At the End of the Day, Interests Outweigh Values in Foreign Policy

By Terry McCafferty

About a week ago, President Joe Biden made two important and revealing foreign policy decisions. First, he refused to give Crown Prince Mohammed bin Salman (M.B.S.) of Saudi Arabia any significant punishment for the killing of journalist and United States resident Jamal Khashoggi. Then he bombed Syria without congressional approval. 

As a candidate, Biden said that he would make Saudi Arabia “pay the price, and make them, in fact, the pariah that they are” for actions like the murder of Khashoggi. He even went as far as to say that he saw “very little social[ly] redeeming value in the present government in Saudi Arabia,” and a key component of his campaign was to restore American leadership abroad. On the campaign trail, Biden said, President “Trump’s erratic policies and failure to uphold basic democratic principles have surrendered our position in the world.”

Unfortunately, by following in his predecessor’s steps of doing next to nothing to punish M.B.S., Biden also surrendered our values. Nicholas Kristof, in a scathing piece titled “President Biden Lets a Saudi Murder Walk”, wrote, “this is a betrayal of my friend Jamal Khashoggi and of his values and ours.” Kristof articulated perfectly the danger of abandoning American values in the situation of Saudi Arabia saying, “in this great balancing of values and interests, the towering risk is that M.B.S., who is just 35, will become king upon the death of his aging father and rule recklessly for many years, creating chaos in the Gulf and a rupture in Saudi-American relations that would last decades.”

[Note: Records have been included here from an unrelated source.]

Record rep (st : t) (l : list (Z * Z)) : Prop := {
  r_size : 0 < m_iSize st <= m_iSeqNoTH;
  r_ok : ivs_ok lo (hi st) l;
  r_layout : layout (m_iSize st) c (m_caSeq st) l;
  r_head : m_iHead st = hd_pos st l (-1);
  r_tail : m_iTail st = last_pos st (-1) l;
  r_len : m_iLength st = ivs_len l;
}.

Lemma rcv_rep_starts st l : rep st l -> starts_ok lo (hi st) l.
Proof. intros []. by apply ivs_ok_starts. Qed.

(** Replacing part of the list, with its links. *)
Lemma relink_rep st l1 m m' l2 st' : rep st (l1 ++ m ++ l2) -> ivs_ok lo (hi st) (l1 ++ m' ++ l2) ->
  let pr := last_pos st (-1) l1 in let nx := hd_pos st l2 (-1) in
  zlen (m_caSeq st') = m_iSize st ->
  (forall p, 0 <= p < m_iSize st -> ~ at_pos st m p -> ~ at_pos st m' p ->
     let n := (m_caSeq st).[p] in
     (m_caSeq st').[p] = mkSeq (seqstart n) (seqend n)
       (if p =? pr then hd_pos st (m' ++ l2) (-1) else inext n)
       (if p =? nx then last_pos st pr m' else iprior n)) ->
  (forall p, 0 <= p < m_iSize st -> at_pos st m p \/ at_pos st m' p ->
     slot_is (slot (m_iSize st) c pr m' nx p) ((m_caSeq st').[p])) ->
  st' = mk (m_caSeq st') (hd_pos st (l1 ++ m' ++ l2) (-1)) (last_pos st (-1) (l1 ++ m' ++ l2))
    (ivs_len (l1 ++ m' ++ l2)) (m_iSize st) (m_iLargestSeq st') ->
  rep st' (l1 ++ m' ++ l2).
Proof.
  intros [Hs Hok Hl Hh Ht Hlen] Hok' pr nx Hlen' HB HC ->. cbn [m_caSeq] in *.
  set (arr' := m_caSeq st') in *. clearbody arr'. constructor; sst; auto.
  apply (layout_relink (m_iSize st) c ltac:(lia) lo (hi st) (m_caSeq st) arr' l1 m m' l2); auto.
  - lia.
  - by apply ivs_ok_starts.
  - by apply ivs_ok_starts.
  - intros p Hp Hm Hm'. rewrite (HB p Hp Hm Hm'). simpl. split_and!; auto.
    intros z ->. done.
  - intros p Hp. apply HC; [|done]. destruct Hp as [(a & b & _ & <-)|(a & b & _ & <-)]; apply pos_bound; lia.
Qed.

Lemma hd_pos_cases st l : 0 < m_iSize st ->
  l = [] /\ hd_pos st l (-1) = -1 \/
  l <> [] /\ 0 <= hd_pos st l (-1) < m_iSize st /\ at_pos st l (hd_pos st l (-1)).
Proof.
  intros Hs. destruct l as [|[a b] r]; [by left|right]. split_and!; [done|..|by apply hd_pos_at].
  all: simpl; by apply pos_bound.
Qed.

Lemma last_pos_cases st l : 0 < m_iSize st ->
  l = [] /\ last_pos st (-1) l = -1 \/
  l <> [] /\ 0 <= last_pos st (-1) l < m_iSize st /\ at_pos st l (last_pos st (-1) l).
Proof.
  intros Hs. destruct l as [|iv r]; [by left|right].
  pose proof (last_pos_at (m_iSize st) c (iv :: r) (-1) ltac:(done)) as H.
  split_and!; [done|..|done]; destruct H as (a & b & _ & <-); by apply pos_bound.
Qed.

(** A node in the middle of the list and its surroundings. *)
Lemma around st l1 a b l2 : rep st (l1 ++ (a, b) :: l2) ->
  let pr := last_pos st (-1) l1 in let nx := hd_pos st l2 (-1) in
  (m_caSeq st).[pos st a] = mkSeq (seq_of a) (end_code a b) nx pr /\
  (lo <= a <= b /\ b < hi st) /\
  (forall x, a <= x <= b -> pos st x <> pr /\ pos st x <> nx) /\
  (forall x, a < x <= b -> pos st x <> pos st a /\
     seqstart ((m_caSeq st).[pos st x]) = SRT_SEQNO_NONE /\
     seqend ((m_caSeq st).[pos st x]) = SRT_SEQNO_NONE) /\
  (pr = -1 \/ pr <> nx).
Proof.
  intros Hrep. pose proof (rcv_rep_starts _ _ Hrep) as Hst. pose proof (r_layout _ _ Hrep) as Hl.
  pose proof (r_size _ _ Hrep) as Hs. assert (Hsz : 0 < m_iSize st) by lia. cbv zeta.
  destruct (layout_slot _ c Hsz lo _ _ l1 a b l2 ltac:(reflexivity) Hst Hl) as (E1 & E2 & E3 & E4).
  cbn [nstart nend nnext nprior Seq_node] in *.
  pose proof (r_ok _ _ Hrep) as Hok. apply ivs_ok_app in Hok as [H1 H2]. simpl in H2.
  pose proof (last_end_bound lo (hi st) l1 ltac:(lia) H1).
  assert (Hl1 : forall y e, (y, e) ∈ l1 -> lo <= y < last_end lo l1).
  { intros y e Hin. pose proof (starts_ok_last _ _ _ _ _ (ivs_ok_starts _ _ _ H1) Hin).
    pose proof (starts_ok_elem _ _ _ _ _ (ivs_ok_starts _ _ _ H1) Hin).
    pose proof (last_start_le_end lo (hi st) l1 ltac:(lia) H1). lia. }
  assert (Hl2 : forall y e, (y, e) ∈ l2 -> b < y < hi st).
  { intros y e Hin. pose proof (starts_ok_elem _ _ _ _ _ (ivs_ok_starts _ _ _ (proj2 (proj2 (proj2 H2)))) Hin). lia. }
  split_and!; try lia.
  - destruct ((m_caSeq st).[pos st a]). simpl in *. congruence.
  - intros x Hx. pose proof (pos_bound (m_iSize st) c Hsz x). split.
    + destruct (last_pos_cases st l1 Hsz) as [[_ E]|(_ & _ & y & e & Hin & E)]; [lia|].
      specialize (Hl1 _ _ Hin). rewrite <- E. intros E'%pos_inj; lia.
    + destruct (hd_pos_cases st l2 Hsz) as [[_ E]|(_ & _ & y & e & Hin & E)]; [lia|].
      specialize (Hl2 _ _ Hin). rewrite <- E. intros E'%pos_inj; lia.
  - intros x Hx. split; [intros E'%pos_inj; lia|].
    assert (Hn : forall e, (x, e) ∉ l1 ++ (a, b) :: l2); [|exact (layout_free _ c Hsz lo (hi st) _ _ x ltac:(lia) ltac:(lia) Hst Hn Hl)].
    intros e [Hin|[[= -> ->]|Hin]%elem_of_cons]%elem_of_app; [|lia|].
    + specialize (Hl1 _ _ Hin). lia.
    + specialize (Hl2 _ _ Hin). lia.
  - destruct (last_pos_cases st l1 Hsz) as [[_ E]|(_ & ? & y & e & Hin & E)]; [by left|right].
    destruct (hd_pos_cases st l2 Hsz) as [[_ E']|(_ & ? & y' & e' & Hin' & E')]; [lia|].
    specialize (Hl1 _ _ Hin). specialize (Hl2 _ _ Hin'). rewrite <- E, <- E'. intros E''%pos_inj; lia.
Qed.

Lemma around_next st l1 iv l2 : rep st (l1 ++ iv :: l2) -> l1 <> [] ->
  inext ((m_caSeq st).[last_pos st (-1) l1]) = pos st iv.1.
Proof.
  intros Hrep Hne. destruct l1 as [|[x y] l1] using rev_ind; [done|]. clear IHl1 Hne.
  rewrite last_pos_app. simpl. rewrite <- app_assoc in Hrep.
  destruct (around _ _ _ _ _ Hrep) as [-> _]. simpl. by destruct iv.
Qed.

Lemma around_prior st l1 iv l2 : rep st (l1 ++ iv :: l2) -> l2 <> [] ->
  iprior ((m_caSeq st).[hd_pos st l2 (-1)]) = pos st iv.1.
Proof.
  intros Hrep Hne. destruct l2 as [|[x y] l2]; [done|]. simpl. rewrite cons_middle, app_assoc in Hrep.
  destruct (around _ _ _ _ _ Hrep) as [-> _]. simpl. rewrite last_pos_app. by destruct iv.
Qed.

Definition is_nil {A} (l : list A) : bool := match l with [] => true | _ => false end.

Lemma head_test st l1 a b l2 : rep st (l1 ++ (a, b) :: l2) -> (m_iHead st =? pos st a) = is_nil l1.
Proof.
  intros Hrep. rewrite (r_head _ _ Hrep). pose proof (r_size _ _ Hrep).
  destruct l1 as [|[x y] l1]; simpl; [apply Z.eqb_refl|]. apply Z.eqb_neq. intros E.
  apply (at_pos_disjoint (m_iSize st) c ltac:(lia) lo (hi st) ((x, y) :: l1) ((a, b) :: l2) (pos st a)).
  - lia.
  - by apply rcv_rep_starts.
  - rewrite at_pos_cons. by left.
  - rewrite at_pos_cons. by left.
Qed.

Lemma tail_test st l1 a b l2 : rep st (l1 ++ (a, b) :: l2) -> (m_iTail st =? pos st a) = is_nil l2.
Proof.
  intros Hrep. rewrite (r_tail _ _ Hrep). pose proof (r_size _ _ Hrep). rewrite last_pos_app. simpl.
  destruct l2 as [|[x y] l2]; simpl; [apply Z.eqb_refl|]. apply Z.eqb_neq. intros E.
  rewrite cons_middle, app_assoc in Hrep.
  apply (at_pos_disjoint (m_iSize st) c ltac:(lia) lo (hi st) (l1 ++ [(a, b)]) ((x, y) :: l2) (pos st a)).
  - lia.
  - by apply rcv_rep_starts.
  - rewrite at_pos_app, at_pos_cons. auto.
  - rewrite <- E. change (last_pos st (pos st x) l2) with (last_pos st 0 ((x, y) :: l2)).
    by apply last_pos_at.
Qed.

Lemma nx_test st l : 0 < m_iSize st -> (hd_pos st l (-1) =? -1) = is_nil l.
Proof. intros Hs. rewrite hd_pos_none by done. by destruct l. Qed.

Lemma r_head_app st l1 l2 l3 : rep st (l1 ++ l2) -> l1 <> [] -> hd_pos st (l1 ++ l3) (-1) = m_iHead st.
Proof. intros Hrep Hne. rewrite (r_head _ _ Hrep), !hd_pos_app. by destruct l1 as [|[]]. Qed.

(** The outcome of a removal that finds the number. *)
Definition removed_from (st : t) (l : list (Z * Z)) (x : Z) (r : option (t * bool)) : Prop :=
  exists st' l', r = Some (st', true) /\ rep st' l' /\ m_iSize st' = m_iSize st /\
    ivs_set l' = ivs_set l ∖ {[x]} /\
    m_iLargestSeq st' = if m_iLength st' =? 0 then SRT_SEQNO_NONE else m_iLargestSeq st.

But this was not the only decision Biden made recently that deserted our values, that is if we value a more free, democratic, peaceful, and safer world. He also bombed Syria without any approval from Congress. 

In 2017, Jen Psaki, before she was Biden’s Press Secretary, asked, “What is the legal authority for strikes? Assad is a brutal dictator. But Syria is a sovereign country.” In 2018, Kamala Harris, before she was Biden’s Vice President said “I am deeply concerned about the legal rationale of last night’s strikes. The president needs to lay out a comprehensive strategy in Syria in consultation with Congress.” In 2019, Biden himself said, “Donald Trump’s recent actions in Syria and how his erratic, impulsive decisions endanger our troops and make us all less safe.” 

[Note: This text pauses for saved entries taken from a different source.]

(** ** The search for messages that can be read out of order terminates *)

Lemma ooo_update_ok st s cs o : rep st s cs o ->
  exists v, updateFirstReadableOutOfOrder st = Some (set_iFirstReadableOutOfOrder v st).
Proof.
  intros [Hc Hn]. pose proof (core_length _ _ _ _ Hc) as Hl. pose proof (c_size _ _ _ _ Hc) as Hsz.
  unfold updateFirstReadableOutOfOrder. destruct (_ || _ || _) eqn:Eg.
  { eexists. f_equal. symmetry. apply set_first_id. }
  destruct (m_iMaxPosOff st =? 0). { eexists. f_equal. symmetry. apply set_first_id. }
  apply orb_false_iff in Eg as [Eg _]. apply orb_false_iff in Eg as [_ Eg]. apply Z.eqb_neq in Eg.
  assert (Hnum : m_numOutOfOrderPackets st = count_ooo cs) by (unfold num_ok in Hn; destruct (ooo_mode st); [done|lia]).
  pose proof (count_ooo_range cs) as Hr.
  assert (Hloop : forall m j pf mn, (j <= length cs)%nat -> (length cs - j < m)%nat ->
    exists r, loop m (ooo_step st) (pos_of st (Z.of_nat j), count_ooo (drop j cs), pf, mn) = Some r).
  { induction m as [|m IH]; intros j pf mn Hj Hm; [lia|]. cbn [loop].
    assert (Hnext : incPos st (pos_of st (Z.of_nat j)) 1 = pos_of st (Z.of_nat (S j)))
      by (rewrite incPos_pos_of; f_equal; lia).
    unfold ooo_step at 1. destruct (Z.eqb_spec (count_ooo (drop j cs)) 0) as [|Hne]; [eauto|].
    destruct (decide (j = length cs)) as [->|]; [by rewrite drop_all in Hne|].
    rewrite (drop_cons_at cs j) by lia. cbn [count_ooo].
    assert (He : cs !! Z.to_nat (Z.of_nat j) = Some (cell_at cs j)) by (rewrite Nat2Z.id; apply cell_at_lookup; lia).
    destruct (unit_at_cell _ _ _ _ _ _ Hc He ltac:(lia)) as [Hu _].
    unfold CRcvBuffer.has_unit, packetAt, is_ooo. rewrite Hu, Hnext. destruct (pUnit (cell_at cs j)) as [u|].
    - rewrite bool_decide_true by eauto. cbn [negb from_option]. destruct (getMsgOrderFlag (m_Packet u)); cbn [negb].
      + rewrite Z.add_0_l. apply IH; lia.
      + replace (1 + count_ooo (drop (S j) cs) - 1) with (count_ooo (drop (S j) cs)) by lia.
        destruct (if is_first (m_Packet u) then _ else _) as [pf' mn'].
        destruct (negb _); [apply IH; lia|]. destruct (is_last _); [eauto|]. destruct (_ =? _); [eauto|]. apply IH; lia.
    - rewrite bool_decide_false by (intros [? [=]]). cbn [negb]. rewrite Z.add_0_l. apply IH; lia. }
  destruct (Hloop (fuel st) O (-1) (-1)) as [r E]; [lia|unfold fuel, m_szSize in *; lia|].
  rewrite drop_0, (pos_of_0 _ _ _ _ Hc : pos_of st (Z.of_nat 0) = _) in E.
  unfold m_iSeqNoTH in *. rewrite i32_id, Hnum, E by (unfold in_i32; lia). cbn.
  destruct r as [v|]; [by exists v|]. eexists. f_equal. symmetry. apply set_first_id.
Qed.

Lemma lastPos_pos_of st : lastPos st = pos_of st (m_iMaxPosOff st - 1).
Proof. unfold lastPos, pos_of. f_equal. lia. Qed.

Lemma decPos_pos_of st s cs o k : core st s cs o -> 0 <= k < m_szSize st -> decPos st (pos_of st (k + 1)) = pos_of st k.
Proof.
  intros Hc Hk. pose proof (pos_of_range _ _ _ _ (k + 1) Hc) as Hr. unfold decPos. rewrite Z.geb_leb.
  replace k with (k + 1 - 1) at 3 by lia. unfold pos_of in *. set (x := (m_iStartPos st + (k + 1)) mod m_szSize st) in *.
  replace (m_iStartPos st + (k + 1 - 1)) with (m_iStartPos st + (k + 1) - 1) by lia.
  rewrite <- Zminus_mod_idemp_l. fold x. destruct (Z.leb_spec 0 (x - 1)).
  - symmetry. apply Z.mod_small. lia.
  - apply (Z.mod_unique _ _ (-1)); lia.
Qed.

But now that Biden is president, he seems to be continuing down the same destabilizing and dangerous foreign policy path in the Middle East. Acts like these will only make it more difficult to reenter the Iran Nuclear Deal (which the United States pulled out of) and to take other measures to bring about peace in that part of the world. 

But the Middle East is not the only part of the globe where we trod on our own values on behalf of our interests. Perhaps the most obvious other example is China. In its effort to crackdown systematically on any dissent within the country, China continues to violate basic standards of human rights. Most notably among their human rights abuses is the fact that they are using over one million Uighurs there as forced labor and large numbers of women are being forcibly sterilized. Yet no consequential action has been taken to incentivize China to stop because such action could put the economic interests of the United States in jeopardy. 

I am not saying that our leaders should leave American interests unconsidered when making foreign policy decisions. I am not even saying that every decision that prioritizes our interests over our values is wrong. But the degree to which both Democratic and Republican Administrations have been willing to turn a blind eye toward advancing human rights, protecting peace, and spreading democracy abroad in favor of evanescent economic and fleeting militaristic gains is not right.

At the end of the day, it is in America’s best interest to restore our values to the forefront of our foreign policy decision-making because the cost of continuing to turn a blind eye toward the injustices of our world makes us complicit. In a world with far too much oppression and injustice, that is the last thing we should allow our country to become.